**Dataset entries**
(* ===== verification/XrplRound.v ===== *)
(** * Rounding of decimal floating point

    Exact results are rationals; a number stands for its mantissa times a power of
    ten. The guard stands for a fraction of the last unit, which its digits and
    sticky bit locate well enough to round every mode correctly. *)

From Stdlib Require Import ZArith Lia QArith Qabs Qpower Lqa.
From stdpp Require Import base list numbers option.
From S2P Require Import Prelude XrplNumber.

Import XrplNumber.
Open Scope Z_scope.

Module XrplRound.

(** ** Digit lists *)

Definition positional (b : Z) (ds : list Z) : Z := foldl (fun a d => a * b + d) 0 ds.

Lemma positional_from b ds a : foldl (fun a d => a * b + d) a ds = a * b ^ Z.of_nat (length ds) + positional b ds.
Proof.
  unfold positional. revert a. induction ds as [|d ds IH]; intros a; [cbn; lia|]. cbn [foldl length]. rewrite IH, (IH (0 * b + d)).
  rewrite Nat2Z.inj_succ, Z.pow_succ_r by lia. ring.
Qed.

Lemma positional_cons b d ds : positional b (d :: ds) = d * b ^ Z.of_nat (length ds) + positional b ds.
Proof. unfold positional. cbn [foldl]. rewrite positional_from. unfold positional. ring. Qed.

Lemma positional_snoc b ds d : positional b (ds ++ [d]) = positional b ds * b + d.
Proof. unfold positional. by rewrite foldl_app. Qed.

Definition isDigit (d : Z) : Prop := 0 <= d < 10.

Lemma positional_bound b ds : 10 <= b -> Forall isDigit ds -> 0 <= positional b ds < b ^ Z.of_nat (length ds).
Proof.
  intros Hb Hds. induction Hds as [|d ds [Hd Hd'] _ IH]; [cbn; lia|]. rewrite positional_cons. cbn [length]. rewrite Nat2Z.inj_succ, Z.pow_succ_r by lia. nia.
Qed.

--

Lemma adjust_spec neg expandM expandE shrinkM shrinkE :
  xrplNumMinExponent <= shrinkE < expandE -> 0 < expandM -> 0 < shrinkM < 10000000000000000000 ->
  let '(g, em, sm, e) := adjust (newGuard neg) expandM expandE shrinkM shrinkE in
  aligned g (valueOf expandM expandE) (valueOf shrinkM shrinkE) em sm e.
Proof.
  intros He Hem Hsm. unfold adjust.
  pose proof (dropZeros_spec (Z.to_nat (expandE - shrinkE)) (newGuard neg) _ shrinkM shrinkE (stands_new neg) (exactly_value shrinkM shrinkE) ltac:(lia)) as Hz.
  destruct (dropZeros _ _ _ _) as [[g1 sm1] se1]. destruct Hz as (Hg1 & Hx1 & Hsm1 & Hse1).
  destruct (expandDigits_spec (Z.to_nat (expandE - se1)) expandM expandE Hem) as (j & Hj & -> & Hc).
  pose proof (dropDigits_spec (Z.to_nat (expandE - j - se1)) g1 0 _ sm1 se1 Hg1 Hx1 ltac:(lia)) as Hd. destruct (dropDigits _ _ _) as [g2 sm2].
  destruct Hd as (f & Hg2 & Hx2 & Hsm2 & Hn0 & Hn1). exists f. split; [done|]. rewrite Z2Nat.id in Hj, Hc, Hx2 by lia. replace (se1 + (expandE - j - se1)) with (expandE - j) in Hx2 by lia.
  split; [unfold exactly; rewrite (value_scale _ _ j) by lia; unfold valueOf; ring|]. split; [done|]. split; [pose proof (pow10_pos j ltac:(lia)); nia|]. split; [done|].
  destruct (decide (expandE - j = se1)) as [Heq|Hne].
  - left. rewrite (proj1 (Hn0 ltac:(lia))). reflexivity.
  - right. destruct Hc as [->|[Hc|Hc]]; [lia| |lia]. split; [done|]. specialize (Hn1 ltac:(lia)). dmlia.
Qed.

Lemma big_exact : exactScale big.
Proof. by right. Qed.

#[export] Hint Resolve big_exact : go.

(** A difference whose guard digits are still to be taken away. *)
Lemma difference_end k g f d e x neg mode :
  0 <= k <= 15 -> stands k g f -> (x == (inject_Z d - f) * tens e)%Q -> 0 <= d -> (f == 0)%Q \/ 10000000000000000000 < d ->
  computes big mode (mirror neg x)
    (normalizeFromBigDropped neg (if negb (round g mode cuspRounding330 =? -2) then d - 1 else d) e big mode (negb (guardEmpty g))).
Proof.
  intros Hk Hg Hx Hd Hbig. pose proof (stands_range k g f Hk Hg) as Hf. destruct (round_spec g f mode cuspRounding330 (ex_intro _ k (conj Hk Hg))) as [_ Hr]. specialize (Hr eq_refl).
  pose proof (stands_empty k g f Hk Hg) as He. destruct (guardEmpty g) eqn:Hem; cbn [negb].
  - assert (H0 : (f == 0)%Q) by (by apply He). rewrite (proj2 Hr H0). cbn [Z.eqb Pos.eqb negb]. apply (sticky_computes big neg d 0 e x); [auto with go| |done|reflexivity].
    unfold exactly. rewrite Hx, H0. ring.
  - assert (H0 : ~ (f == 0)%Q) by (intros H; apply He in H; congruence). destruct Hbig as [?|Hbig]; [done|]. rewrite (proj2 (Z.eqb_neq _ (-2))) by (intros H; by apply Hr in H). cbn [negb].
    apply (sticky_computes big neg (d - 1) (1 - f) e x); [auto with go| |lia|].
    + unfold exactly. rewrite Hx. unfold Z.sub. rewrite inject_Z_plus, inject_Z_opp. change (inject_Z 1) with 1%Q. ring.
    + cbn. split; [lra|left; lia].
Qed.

**WORK INSTRUCTION**
Only those lines of the entries above that run from the line containing "From stdpp Require" to the line containing "Definition isDigit (d", both included, should be transcribed exactly.

**OUTPUT**
From stdpp Require Import base list numbers option.
From S2P Require Import Prelude XrplNumber.

Import XrplNumber.
Open Scope Z_scope.

Module XrplRound.

(** ** Digit lists *)

Definition positional (b : Z) (ds : list Z) : Z := foldl (fun a d => a * b + d) 0 ds.

Lemma positional_from b ds a : foldl (fun a d => a * b + d) a ds = a * b ^ Z.of_nat (length ds) + positional b ds.
Proof.
  unfold positional. revert a. induction ds as [|d ds IH]; intros a; [cbn; lia|]. cbn [foldl length]. rewrite IH, (IH (0 * b + d)).
  rewrite Nat2Z.inj_succ, Z.pow_succ_r by lia. ring.
Qed.

Lemma positional_cons b d ds : positional b (d :: ds) = d * b ^ Z.of_nat (length ds) + positional b ds.
Proof. unfold positional. cbn [foldl]. rewrite positional_from. unfold positional. ring. Qed.

Lemma positional_snoc b ds d : positional b (ds ++ [d]) = positional b ds * b + d.
Proof. unfold positional. by rewrite foldl_app. Qed.

Definition isDigit (d : Z) : Prop := 0 <= d < 10.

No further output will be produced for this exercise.